→ EXERCISE DETAILS: I need the lines below from the one with "r <- onfs (readi" down to the one with "if r <? 0 then ret false else" reproduced exactly, both ends included, and nothing else.

→ RECORDS SHOWN:
****************************************

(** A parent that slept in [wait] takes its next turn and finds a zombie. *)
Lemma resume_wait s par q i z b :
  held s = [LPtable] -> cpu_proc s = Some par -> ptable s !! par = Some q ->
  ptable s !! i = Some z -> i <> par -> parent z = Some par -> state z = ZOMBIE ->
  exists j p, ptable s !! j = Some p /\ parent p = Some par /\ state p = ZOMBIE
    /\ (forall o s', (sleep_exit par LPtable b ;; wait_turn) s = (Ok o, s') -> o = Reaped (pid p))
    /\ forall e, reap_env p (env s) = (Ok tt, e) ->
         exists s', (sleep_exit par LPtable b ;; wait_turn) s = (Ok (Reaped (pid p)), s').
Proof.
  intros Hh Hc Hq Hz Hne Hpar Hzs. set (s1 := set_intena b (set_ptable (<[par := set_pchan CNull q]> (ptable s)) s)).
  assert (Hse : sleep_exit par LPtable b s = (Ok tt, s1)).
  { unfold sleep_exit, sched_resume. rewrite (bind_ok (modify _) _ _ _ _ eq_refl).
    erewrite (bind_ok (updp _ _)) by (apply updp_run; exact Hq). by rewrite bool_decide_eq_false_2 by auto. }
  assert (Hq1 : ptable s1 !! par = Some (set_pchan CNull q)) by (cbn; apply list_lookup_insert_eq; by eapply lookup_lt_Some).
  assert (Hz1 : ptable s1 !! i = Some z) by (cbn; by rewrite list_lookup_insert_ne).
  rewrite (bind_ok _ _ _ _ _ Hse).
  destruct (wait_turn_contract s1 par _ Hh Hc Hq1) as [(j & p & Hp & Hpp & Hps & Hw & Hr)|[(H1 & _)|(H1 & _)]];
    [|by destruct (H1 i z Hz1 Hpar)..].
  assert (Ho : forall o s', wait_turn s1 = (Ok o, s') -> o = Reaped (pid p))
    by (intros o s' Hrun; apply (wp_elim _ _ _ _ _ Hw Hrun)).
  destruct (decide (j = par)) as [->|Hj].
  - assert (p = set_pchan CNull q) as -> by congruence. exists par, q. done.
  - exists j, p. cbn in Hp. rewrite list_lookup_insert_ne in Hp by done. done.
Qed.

****************************************

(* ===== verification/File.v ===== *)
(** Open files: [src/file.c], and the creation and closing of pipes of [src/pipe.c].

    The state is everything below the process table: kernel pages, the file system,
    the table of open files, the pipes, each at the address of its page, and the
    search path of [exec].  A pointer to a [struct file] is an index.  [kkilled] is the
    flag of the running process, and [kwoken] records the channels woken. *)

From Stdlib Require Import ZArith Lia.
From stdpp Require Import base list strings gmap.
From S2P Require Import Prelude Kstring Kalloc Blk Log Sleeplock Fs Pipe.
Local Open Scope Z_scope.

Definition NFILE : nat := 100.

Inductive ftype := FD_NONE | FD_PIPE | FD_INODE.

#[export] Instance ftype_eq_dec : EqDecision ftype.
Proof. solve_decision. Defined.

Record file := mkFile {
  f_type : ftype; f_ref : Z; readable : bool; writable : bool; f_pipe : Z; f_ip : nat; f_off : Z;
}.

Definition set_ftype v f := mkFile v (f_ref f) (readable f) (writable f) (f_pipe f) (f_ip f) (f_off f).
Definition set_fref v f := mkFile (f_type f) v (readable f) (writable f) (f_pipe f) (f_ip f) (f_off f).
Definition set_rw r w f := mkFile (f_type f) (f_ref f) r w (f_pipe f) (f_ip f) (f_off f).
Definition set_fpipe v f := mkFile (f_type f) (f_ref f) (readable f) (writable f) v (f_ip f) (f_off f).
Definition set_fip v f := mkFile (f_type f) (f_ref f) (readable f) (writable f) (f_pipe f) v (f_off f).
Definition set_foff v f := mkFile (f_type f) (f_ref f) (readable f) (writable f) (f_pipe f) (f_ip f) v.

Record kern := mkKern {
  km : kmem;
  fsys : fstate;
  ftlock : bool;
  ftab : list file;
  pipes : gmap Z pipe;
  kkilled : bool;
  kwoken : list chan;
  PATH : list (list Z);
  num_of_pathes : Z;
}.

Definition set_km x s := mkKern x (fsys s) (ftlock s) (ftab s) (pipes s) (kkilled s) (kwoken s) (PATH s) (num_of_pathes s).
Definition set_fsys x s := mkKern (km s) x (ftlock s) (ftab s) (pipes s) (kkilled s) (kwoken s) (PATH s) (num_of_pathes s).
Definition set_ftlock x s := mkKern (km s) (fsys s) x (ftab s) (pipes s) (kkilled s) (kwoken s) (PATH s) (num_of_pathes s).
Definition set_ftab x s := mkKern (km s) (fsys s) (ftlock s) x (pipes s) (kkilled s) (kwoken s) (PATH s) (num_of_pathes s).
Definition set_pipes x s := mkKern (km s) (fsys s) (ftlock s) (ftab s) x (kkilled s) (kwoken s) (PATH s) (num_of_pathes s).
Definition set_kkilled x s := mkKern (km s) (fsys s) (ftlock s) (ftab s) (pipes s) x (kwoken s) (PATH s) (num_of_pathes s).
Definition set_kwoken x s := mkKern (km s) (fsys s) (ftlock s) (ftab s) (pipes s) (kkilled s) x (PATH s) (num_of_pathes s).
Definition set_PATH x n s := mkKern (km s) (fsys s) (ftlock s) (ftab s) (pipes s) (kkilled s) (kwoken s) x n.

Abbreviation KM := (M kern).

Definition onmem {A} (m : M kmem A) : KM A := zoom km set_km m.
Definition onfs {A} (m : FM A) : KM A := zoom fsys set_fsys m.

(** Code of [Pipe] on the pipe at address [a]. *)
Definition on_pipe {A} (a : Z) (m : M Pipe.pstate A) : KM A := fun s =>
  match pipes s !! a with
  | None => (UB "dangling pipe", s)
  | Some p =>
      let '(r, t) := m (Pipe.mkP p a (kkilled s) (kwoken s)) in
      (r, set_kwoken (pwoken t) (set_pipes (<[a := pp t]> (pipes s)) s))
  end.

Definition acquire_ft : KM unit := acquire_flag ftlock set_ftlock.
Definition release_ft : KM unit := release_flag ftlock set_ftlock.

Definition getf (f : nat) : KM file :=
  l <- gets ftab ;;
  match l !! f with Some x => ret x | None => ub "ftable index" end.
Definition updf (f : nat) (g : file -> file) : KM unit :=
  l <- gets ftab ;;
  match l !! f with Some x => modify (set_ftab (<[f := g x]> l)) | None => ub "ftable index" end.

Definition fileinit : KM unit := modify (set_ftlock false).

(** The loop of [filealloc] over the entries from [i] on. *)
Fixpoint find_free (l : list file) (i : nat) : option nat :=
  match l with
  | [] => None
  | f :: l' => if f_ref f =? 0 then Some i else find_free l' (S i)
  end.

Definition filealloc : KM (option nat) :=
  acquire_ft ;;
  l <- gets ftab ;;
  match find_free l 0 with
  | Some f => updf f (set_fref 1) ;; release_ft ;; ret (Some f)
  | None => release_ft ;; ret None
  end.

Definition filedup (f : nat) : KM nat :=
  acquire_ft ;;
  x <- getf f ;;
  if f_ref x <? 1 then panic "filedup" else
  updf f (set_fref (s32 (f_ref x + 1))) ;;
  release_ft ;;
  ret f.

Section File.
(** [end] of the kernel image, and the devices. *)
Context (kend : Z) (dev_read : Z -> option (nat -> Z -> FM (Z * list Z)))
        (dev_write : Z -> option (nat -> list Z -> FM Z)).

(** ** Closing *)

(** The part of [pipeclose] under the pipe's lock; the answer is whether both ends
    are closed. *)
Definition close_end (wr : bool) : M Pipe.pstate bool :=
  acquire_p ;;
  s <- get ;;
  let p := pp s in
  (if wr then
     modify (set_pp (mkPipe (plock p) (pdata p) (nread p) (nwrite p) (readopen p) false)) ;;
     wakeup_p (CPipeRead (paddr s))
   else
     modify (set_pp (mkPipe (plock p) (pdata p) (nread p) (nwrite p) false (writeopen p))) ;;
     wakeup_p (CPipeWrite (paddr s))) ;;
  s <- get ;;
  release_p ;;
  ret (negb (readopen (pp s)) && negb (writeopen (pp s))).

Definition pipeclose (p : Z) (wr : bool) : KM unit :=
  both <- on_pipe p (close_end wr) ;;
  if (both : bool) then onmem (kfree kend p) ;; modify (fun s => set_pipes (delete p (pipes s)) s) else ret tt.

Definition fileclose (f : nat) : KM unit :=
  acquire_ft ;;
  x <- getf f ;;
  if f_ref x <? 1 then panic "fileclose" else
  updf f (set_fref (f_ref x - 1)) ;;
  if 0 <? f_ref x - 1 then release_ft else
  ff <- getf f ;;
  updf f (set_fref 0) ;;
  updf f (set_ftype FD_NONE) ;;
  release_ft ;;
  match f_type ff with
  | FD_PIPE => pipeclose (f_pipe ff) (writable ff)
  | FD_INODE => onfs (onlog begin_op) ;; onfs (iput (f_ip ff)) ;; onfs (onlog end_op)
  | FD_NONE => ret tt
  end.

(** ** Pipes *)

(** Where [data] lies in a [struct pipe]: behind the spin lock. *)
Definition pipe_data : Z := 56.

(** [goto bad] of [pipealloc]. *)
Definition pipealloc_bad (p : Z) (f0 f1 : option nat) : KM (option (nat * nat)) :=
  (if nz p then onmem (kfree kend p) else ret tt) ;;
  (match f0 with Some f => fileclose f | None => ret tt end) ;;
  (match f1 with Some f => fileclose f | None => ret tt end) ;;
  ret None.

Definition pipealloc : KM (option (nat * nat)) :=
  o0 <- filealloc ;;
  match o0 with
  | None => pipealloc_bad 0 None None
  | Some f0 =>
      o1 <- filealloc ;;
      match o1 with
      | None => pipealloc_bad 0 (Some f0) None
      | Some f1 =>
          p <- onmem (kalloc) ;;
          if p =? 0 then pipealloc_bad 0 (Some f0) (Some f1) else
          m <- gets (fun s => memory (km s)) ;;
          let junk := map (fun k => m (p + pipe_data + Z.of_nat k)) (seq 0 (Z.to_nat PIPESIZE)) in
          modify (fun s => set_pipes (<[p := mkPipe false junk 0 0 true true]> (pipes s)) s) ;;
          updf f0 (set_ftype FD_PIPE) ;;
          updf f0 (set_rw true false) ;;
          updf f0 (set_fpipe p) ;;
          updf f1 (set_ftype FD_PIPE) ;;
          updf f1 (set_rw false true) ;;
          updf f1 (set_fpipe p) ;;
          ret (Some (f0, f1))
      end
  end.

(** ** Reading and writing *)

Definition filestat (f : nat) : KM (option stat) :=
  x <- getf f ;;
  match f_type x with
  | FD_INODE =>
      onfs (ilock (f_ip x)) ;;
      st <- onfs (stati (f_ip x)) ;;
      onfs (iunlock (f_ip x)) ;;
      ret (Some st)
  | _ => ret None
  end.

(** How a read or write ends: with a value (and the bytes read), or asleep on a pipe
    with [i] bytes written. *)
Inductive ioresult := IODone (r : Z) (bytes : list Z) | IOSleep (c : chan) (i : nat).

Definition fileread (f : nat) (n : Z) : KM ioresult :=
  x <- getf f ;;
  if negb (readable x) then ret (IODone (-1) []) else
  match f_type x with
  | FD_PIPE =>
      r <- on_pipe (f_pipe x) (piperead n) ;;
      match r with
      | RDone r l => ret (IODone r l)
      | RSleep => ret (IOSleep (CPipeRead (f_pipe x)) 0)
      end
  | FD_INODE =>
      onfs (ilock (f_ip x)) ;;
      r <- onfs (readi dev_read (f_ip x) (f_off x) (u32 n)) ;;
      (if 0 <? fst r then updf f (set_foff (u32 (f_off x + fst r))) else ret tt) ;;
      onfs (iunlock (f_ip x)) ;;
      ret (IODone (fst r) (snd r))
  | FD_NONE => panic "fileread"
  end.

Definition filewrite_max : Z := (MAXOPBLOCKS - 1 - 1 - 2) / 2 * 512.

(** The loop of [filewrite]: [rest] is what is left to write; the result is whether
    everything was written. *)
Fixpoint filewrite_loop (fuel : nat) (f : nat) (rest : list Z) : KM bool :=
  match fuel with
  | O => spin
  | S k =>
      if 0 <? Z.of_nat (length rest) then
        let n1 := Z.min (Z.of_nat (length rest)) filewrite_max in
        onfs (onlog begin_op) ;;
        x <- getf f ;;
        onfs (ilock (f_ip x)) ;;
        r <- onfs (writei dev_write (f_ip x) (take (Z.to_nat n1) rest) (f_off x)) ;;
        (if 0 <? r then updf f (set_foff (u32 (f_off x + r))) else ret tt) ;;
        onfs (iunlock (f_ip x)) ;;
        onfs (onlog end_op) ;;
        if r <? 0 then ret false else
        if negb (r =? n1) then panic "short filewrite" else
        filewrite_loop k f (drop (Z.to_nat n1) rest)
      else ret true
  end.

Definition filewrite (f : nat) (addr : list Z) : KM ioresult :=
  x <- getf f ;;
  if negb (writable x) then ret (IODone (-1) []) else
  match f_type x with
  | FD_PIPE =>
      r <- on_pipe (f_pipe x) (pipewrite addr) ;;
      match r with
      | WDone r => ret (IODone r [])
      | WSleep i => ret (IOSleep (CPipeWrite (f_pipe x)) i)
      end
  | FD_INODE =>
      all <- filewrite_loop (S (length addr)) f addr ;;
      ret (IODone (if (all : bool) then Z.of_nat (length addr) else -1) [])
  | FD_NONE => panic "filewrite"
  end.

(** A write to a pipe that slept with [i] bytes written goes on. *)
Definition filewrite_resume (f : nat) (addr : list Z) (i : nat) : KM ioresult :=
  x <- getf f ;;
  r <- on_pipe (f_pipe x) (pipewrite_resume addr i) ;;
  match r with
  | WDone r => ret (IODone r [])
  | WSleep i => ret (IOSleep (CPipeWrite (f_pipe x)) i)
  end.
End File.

****************************************

→ EXPECTED ANSWER:
      r <- onfs (readi dev_read (f_ip x) (f_off x) (u32 n)) ;;
      (if 0 <? fst r then updf f (set_foff (u32 (f_off x + fst r))) else ret tt) ;;
      onfs (iunlock (f_ip x)) ;;
      ret (IODone (fst r) (snd r))
  | FD_NONE => panic "fileread"
  end.

Definition filewrite_max : Z := (MAXOPBLOCKS - 1 - 1 - 2) / 2 * 512.

(** The loop of [filewrite]: [rest] is what is left to write; the result is whether
    everything was written. *)
Fixpoint filewrite_loop (fuel : nat) (f : nat) (rest : list Z) : KM bool :=
  match fuel with
  | O => spin
  | S k =>
      if 0 <? Z.of_nat (length rest) then
        let n1 := Z.min (Z.of_nat (length rest)) filewrite_max in
        onfs (onlog begin_op) ;;
        x <- getf f ;;
        onfs (ilock (f_ip x)) ;;
        r <- onfs (writei dev_write (f_ip x) (take (Z.to_nat n1) rest) (f_off x)) ;;
        (if 0 <? r then updf f (set_foff (u32 (f_off x + r))) else ret tt) ;;
        onfs (iunlock (f_ip x)) ;;
        onfs (onlog end_op) ;;
        if r <? 0 then ret false else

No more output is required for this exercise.